The consumption of soy products has many health benefits, including protection against breast cancer, prostate cancer, menopausal symptoms, heart disease and osteoporosis. Many of these health benefits are attributed to its isoflavones. However some critics claim that isoflavones can increase the risk of breast cancer and cause goitre and hyperthyroidism.
The chemical structure of isoflavones is very similar to that of our own estrogen. Because of this similarity in structure, they can interfere with the action of our own estrogen.
Depending on the type of estrogen receptor on the cells, they may reduce or increase the activity of estrogen. They can compete with estrogen for the same receptor sites thereby decreasing the health risks of excess estrogen. But they can also increase the estrogen activity. If during menopause the body’s natural level of estrogen drops, isoflavones can compensate this by binding to the same receptor, thereby easing menopause symptoms as a result.
The best way to consume isoflavones is in the form of soy or soyfoods, so you can benefit from other healthy components of soy. Soy contains many types of isoflavones, but the most beneficial are genistein (see picture) and daidzein. The highest amounts of soy isoflavones can be found in soy nuts and tempeh. Another natural source is red clover.
Research in several areas of healthcare has shown that consumption of isoflavones may play a role in lowering risk for diseases. The following potential health benefits are attributed to isoflavones:
- Ease menopausal symptoms – The benefits of soy go beyond reducing long-term cancer risk. Recent studies have found that soy isoflavones can reduce menopausal symptoms such as hot flushes and increase bone density in women. Indeed, many menopausal and post-menopausal health problems may result from a lack of isoflavones in the typical Western diet. Although study results are not entirely consistent, isoflavones from soy or red clover may be helpful for symptoms of menopause. A study carried out by “Health Test” in 2004 investigated the prescription behaviour of 27 doctors for women with menopause symptoms. It showed that isoflavones were recommended twice as often as hormonal treatment. The prescribed supplements were mainly based on soy, black cohosh and hops.

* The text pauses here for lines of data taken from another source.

Lemma item_buffer_drains_witness :
  exists c n, item_run (item_start RINGBUF_TYPE_ALLOWSPLIT 64 1000 (fun _ => 0))
      ([ItSend [1; 2; 3]; ItReceive; ItSend (replicate 30 7); ItReturn 0; ItSend (replicate 20 8)]
       ++ replicate n ItReceive) = Some c /\
    (n <= length (cl_sent c))%nat /\ cl_got c = cl_sent c /\
    exists c', item_run c (replicate (length (cl_out c)) (ItReturn 0)) = Some c' /\ cl_out c' = [] /\
      (len (replicate 48 5) <= xRingbufferGetMaxItemSize (cl_rb c') ->
       exists c'', item_step c' (ItSend (replicate 48 5)) = Some c'' /\ cl_sent c'' = cl_sent c' ++ [replicate 48 5]).
Proof. apply (item_buffer_drains RINGBUF_TYPE_ALLOWSPLIT 64 1000 (fun _ => 0)); done || lia. Defined.

(** ** The reported free size *)

Lemma clamp_free_size_spec r x :
  0 <= xMaxItemSize r < 2147483648 -> x < 2147483648 ->
  clamp_free_size r x = Z.max 0 (Z.min x (xMaxItemSize r)).
Proof.
  intros Hm Hx. unfold clamp_free_size. destruct (Z.ltb_spec x 0); [lia|].
  rewrite u32_id by lia. destruct (Z.gtb_spec x (xMaxItemSize r)); lia.
Qed.

Lemma al_le n s : s mod 4 = 0 -> (al n <= s <-> n <= s).
Proof. unfold al. lia. Qed.

(** The geometry of a buffer, for arithmetic. *)
Lemma rep_geometry kind r outs es :
  item_rep kind r outs es ->
  let f := pucFree r - pucHead r in let a := pucAcquire r - pucHead r in
  16 <= xSize r < 2147483648 /\ xSize r mod 4 = 0 /\ 0 <= pucHead r /\ pucHead r mod 4 = 0 /\
  pucTail r = pucHead r + xSize r /\ 0 <= xMaxItemSize r < xSize r /\
  (0 <= f /\ f mod 4 = 0 /\ f + 8 <= xSize r) /\ (0 <= a /\ a mod 4 = 0 /\ a + 8 <= xSize r) /\
  (is_full r = true -> a = f).
Proof.
  intros R f a. destruct (core_acquire _ _ _ (rp_core _ _ _ _ R)) as (Gf & Gp & HT & Hp & _).
  pose proof (rp_full _ _ _ _ R) as Hf. destruct R as [[]]. unfold good in *. split_and!; try lia.
  rewrite Hf, bool_decide_eq_true. intros E. rewrite E in Hp. unfold adv in Hp.
  destruct (Z.ltb_spec (pucFree r - pucHead r + xSize r) (xSize r)); lia.
Qed.

Lemma fits_eq kind r outs es n :
  item_rep kind r outs es -> 0 <= n <= xMaxItemSize r ->
  prvCheckItemFitsDefault r n = Some (
    if pucAcquire r =? pucFree r then negb (is_full r)
    else if pucFree r >? pucAcquire r then al n + 8 <=? pucFree r - pucAcquire r
    else (al n + 8 <=? pucTail r - pucAcquire r) ||
      match kind with
      | RINGBUF_TYPE_NOSPLIT => al n + 8 <=? pucFree r - pucHead r
      | _ => al n + 16 <=? xSize r - (pucAcquire r - pucFree r)
      end).
Proof.
  intros R Hn. destruct (max_aligned _ _ _ _ _ R Hn) as (Ha & Ha4 & Hmax).
  destruct (rep_geometry _ _ _ _ R) as (? & ? & ? & ? & ? & ? & ? & ? & _).
  unfold prvCheckItemFitsDefault, in_storage, rbHEADER_SIZE. rewrite rbCHECK_ALIGNED_spec, rbALIGN_SIZE_al by lia.
  rewrite (rp_split _ _ _ _ R). pose proof (rp_item _ _ _ _ R).
  replace (pucAcquire r mod 4 =? 0) with true by lia.
  replace ((pucHead r <=? pucAcquire r) && (pucAcquire r <? pucTail r)) with true by lia.
  rewrite (u32_id (al n + 8)), (u32_id (pucTail r - pucAcquire r)) by lia.
  destruct (Z.eqb_spec (pucAcquire r) (pucFree r)); [done|].
  destruct (Z.gtb_spec (pucFree r) (pucAcquire r)); [by rewrite u32_id by lia|].
  destruct (al n + 8 <=? pucTail r - pucAcquire r); [done|].
  destruct kind; simpl; rewrite ?u32_id by (unfold al in *; lia); [done| |done]. do 2 f_equal. lia.
Qed.

(** The reported size of a buffer that is not full, before the clamp. *)
Definition raw_free_size (kind : RingbufferType_t) (r : Ringbuffer_t) : Z :=
  match kind with
  | RINGBUF_TYPE_NOSPLIT =>
      (if pucAcquire r <? pucFree r then pucFree r - pucAcquire r
       else Z.max (pucTail r - pucAcquire r) (pucFree r - pucHead r)) - 8
  | _ =>
      if (pucAcquire r =? pucHead r) && (pucFree r =? pucHead r) then xSize r - 8
      else if pucAcquire r <? pucFree r then pucFree r - pucAcquire r - 8
      else (pucFree r - pucHead r) + (pucTail r - pucAcquire r) - 16
  end.

Lemma free_size_eq kind r outs es :
  item_rep kind r outs es ->
  xRingbufferGetCurFreeSize r =
    if is_full r then 0 else Z.max 0 (Z.min (raw_free_size kind r) (xMaxItemSize r)).
Proof.
  intros R. destruct (rep_geometry _ _ _ _ R) as (? & ? & ? & ? & ? & ? & ? & ? & _).
  unfold xRingbufferGetCurFreeSize, xGetCurMaxSize. rewrite (rp_kind _ _ _ _ R). pose proof (rp_item _ _ _ _ R).
  unfold prvGetCurMaxSizeNoSplit, prvGetCurMaxSizeAllowSplit, rbHEADER_SIZE, raw_free_size.
  destruct kind; [| |done]; (destruct (is_full r); [done|]).
  - rewrite !u32_id by lia. destruct (Z.ltb_spec (pucAcquire r) (pucFree r)).
    + rewrite s32_id, clamp_free_size_spec by lia. done.
    + destruct (Z.gtb_spec (pucTail r - pucAcquire r) (pucFree r - pucHead r)).
      * rewrite (s32_id (pucTail r - pucAcquire r)), s32_id, clamp_free_size_spec by lia. do 2 f_equal. lia.
      * rewrite (s32_id (pucFree r - pucHead r)), s32_id, clamp_free_size_spec by lia. do 2 f_equal. lia.
  - destruct (Z.eqb_spec (pucAcquire r) (pucHead r)), (Z.eqb_spec (pucFree r) (pucHead r)); cbn [andb];
      try destruct (Z.ltb_spec (pucAcquire r) (pucFree r)); rewrite s32_id, clamp_free_size_spec by lia;
      do 2 f_equal; lia.
Qed.

(** The fit test against the reported size. *)
Lemma cur_size_fits kind r outs es n :
  item_rep kind r outs es -> 0 < n ->
  (n <= xRingbufferGetCurFreeSize r -> n <= xMaxItemSize r /\ prvCheckItemFitsDefault r n = Some true) /\
  (kind = RINGBUF_TYPE_NOSPLIT -> n <= xMaxItemSize r -> prvCheckItemFitsDefault r n = Some true ->
   n <= xRingbufferGetCurFreeSize r).
Proof.
  intros R Hn. destruct (rep_geometry _ _ _ _ R) as (? & ? & ? & ? & ? & ? & ? & ? & Hfull).
  pose proof (fits_eq _ _ _ _ n R) as Hfit. rewrite (free_size_eq _ _ _ _ R).
  pose proof (rp_item _ _ _ _ R). unfold raw_free_size.
  assert (n <= xMaxItemSize r -> al n mod 4 = 0 /\
    match kind with RINGBUF_TYPE_NOSPLIT => al n + 8 <= al (xSize r / 2) | _ => al n + 16 <= xSize r end) as Hmax
    by (intros; by destruct (max_aligned _ _ _ _ n R ltac:(lia)) as (_ & ? & ?)).
  split; [intros Hle; assert (n <= xMaxItemSize r) as Hm by (destruct (is_full r); lia); split; [done|]
         |intros -> Hm]; rewrite Hfit by lia; destruct (Hmax Hm) as [Ha4 Hmx]; clear Hfit Hmax.
  - f_equal. destruct (is_full r); [lia|]. unfold al in *.
    destruct kind; [| |done]; revert Hle; repeat cmp_step; cbn [andb orb negb]; try lia; done || lia.
  - intros [= Hf]. revert Hf. destruct (is_full r).
    + destruct (Z.eqb_spec (pucAcquire r) (pucFree r)); [done|]. specialize (Hfull eq_refl). lia.
    + unfold al in *. repeat cmp_step; cbn [andb orb negb]; intros; lia || done.
Qed.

- Reduce heart disease risk – Soy isoflavones also appear to reduce cardiovascular disease risk via several distinct mechanisms. They inhibit the growth of cells that form artery clogging plaque. These plaques usually form blood clots which can lead to a heart attack. A review of 38 controlled studies on soy and heart disease concluded that soy is definitely effective for improving cholesterol profile. There is some evidence that isoflavones are the active ingredients in soy responsible for improving cholesterol profile.
- Protect against prostate problems – Isoflavones may be benificial for men because they may protect against enlargement of the male prostate gland. Studies show that they may slow prostate cancer growth and may cause prostate cancer cells to die. They act against cancer cells in a way similar to many common cancer-treating drugs.
- Isoflavones improve bone health – Soy Isoflavones help in the preservation of the bone substance and fight osteoporosis. This is the reason why people in China and Japan very rarely have osteoporosis, despite their low consumption of dairy products, whereas in Europe and North America the contrary happens. Unlike estrogen, which helps prevent the destruction of bone, evidence suggests that isoflavones may also assist in creating new bone. Other studies are not entirely consistent, but evidence suggests that genistein can help prevent osteoporosis.
- Reduce cancer risk – Isoflavones seem to be protect agains tumors because they act against cancer cells in a way similar to many common cancer-treating drugs. Population-based studies show a strong association between consumption of isoflavones and a reduced risk of breast and endometrial cancer. Women who ate the most soy products and other foods rich in isoflavones reduced their risk of endometrial cancer by 54%.
Isoflavones are natural antioxidants
Isoflavones have potent antioxidant properties, comparable to that of the well known antioxidant vitamin E. Their antioxidant powers can reduce the long-term risk of cancer by preventing free radical damage to DNA. Genistein is the most potent antioxidant among the soy isoflavones, followed by daidzein.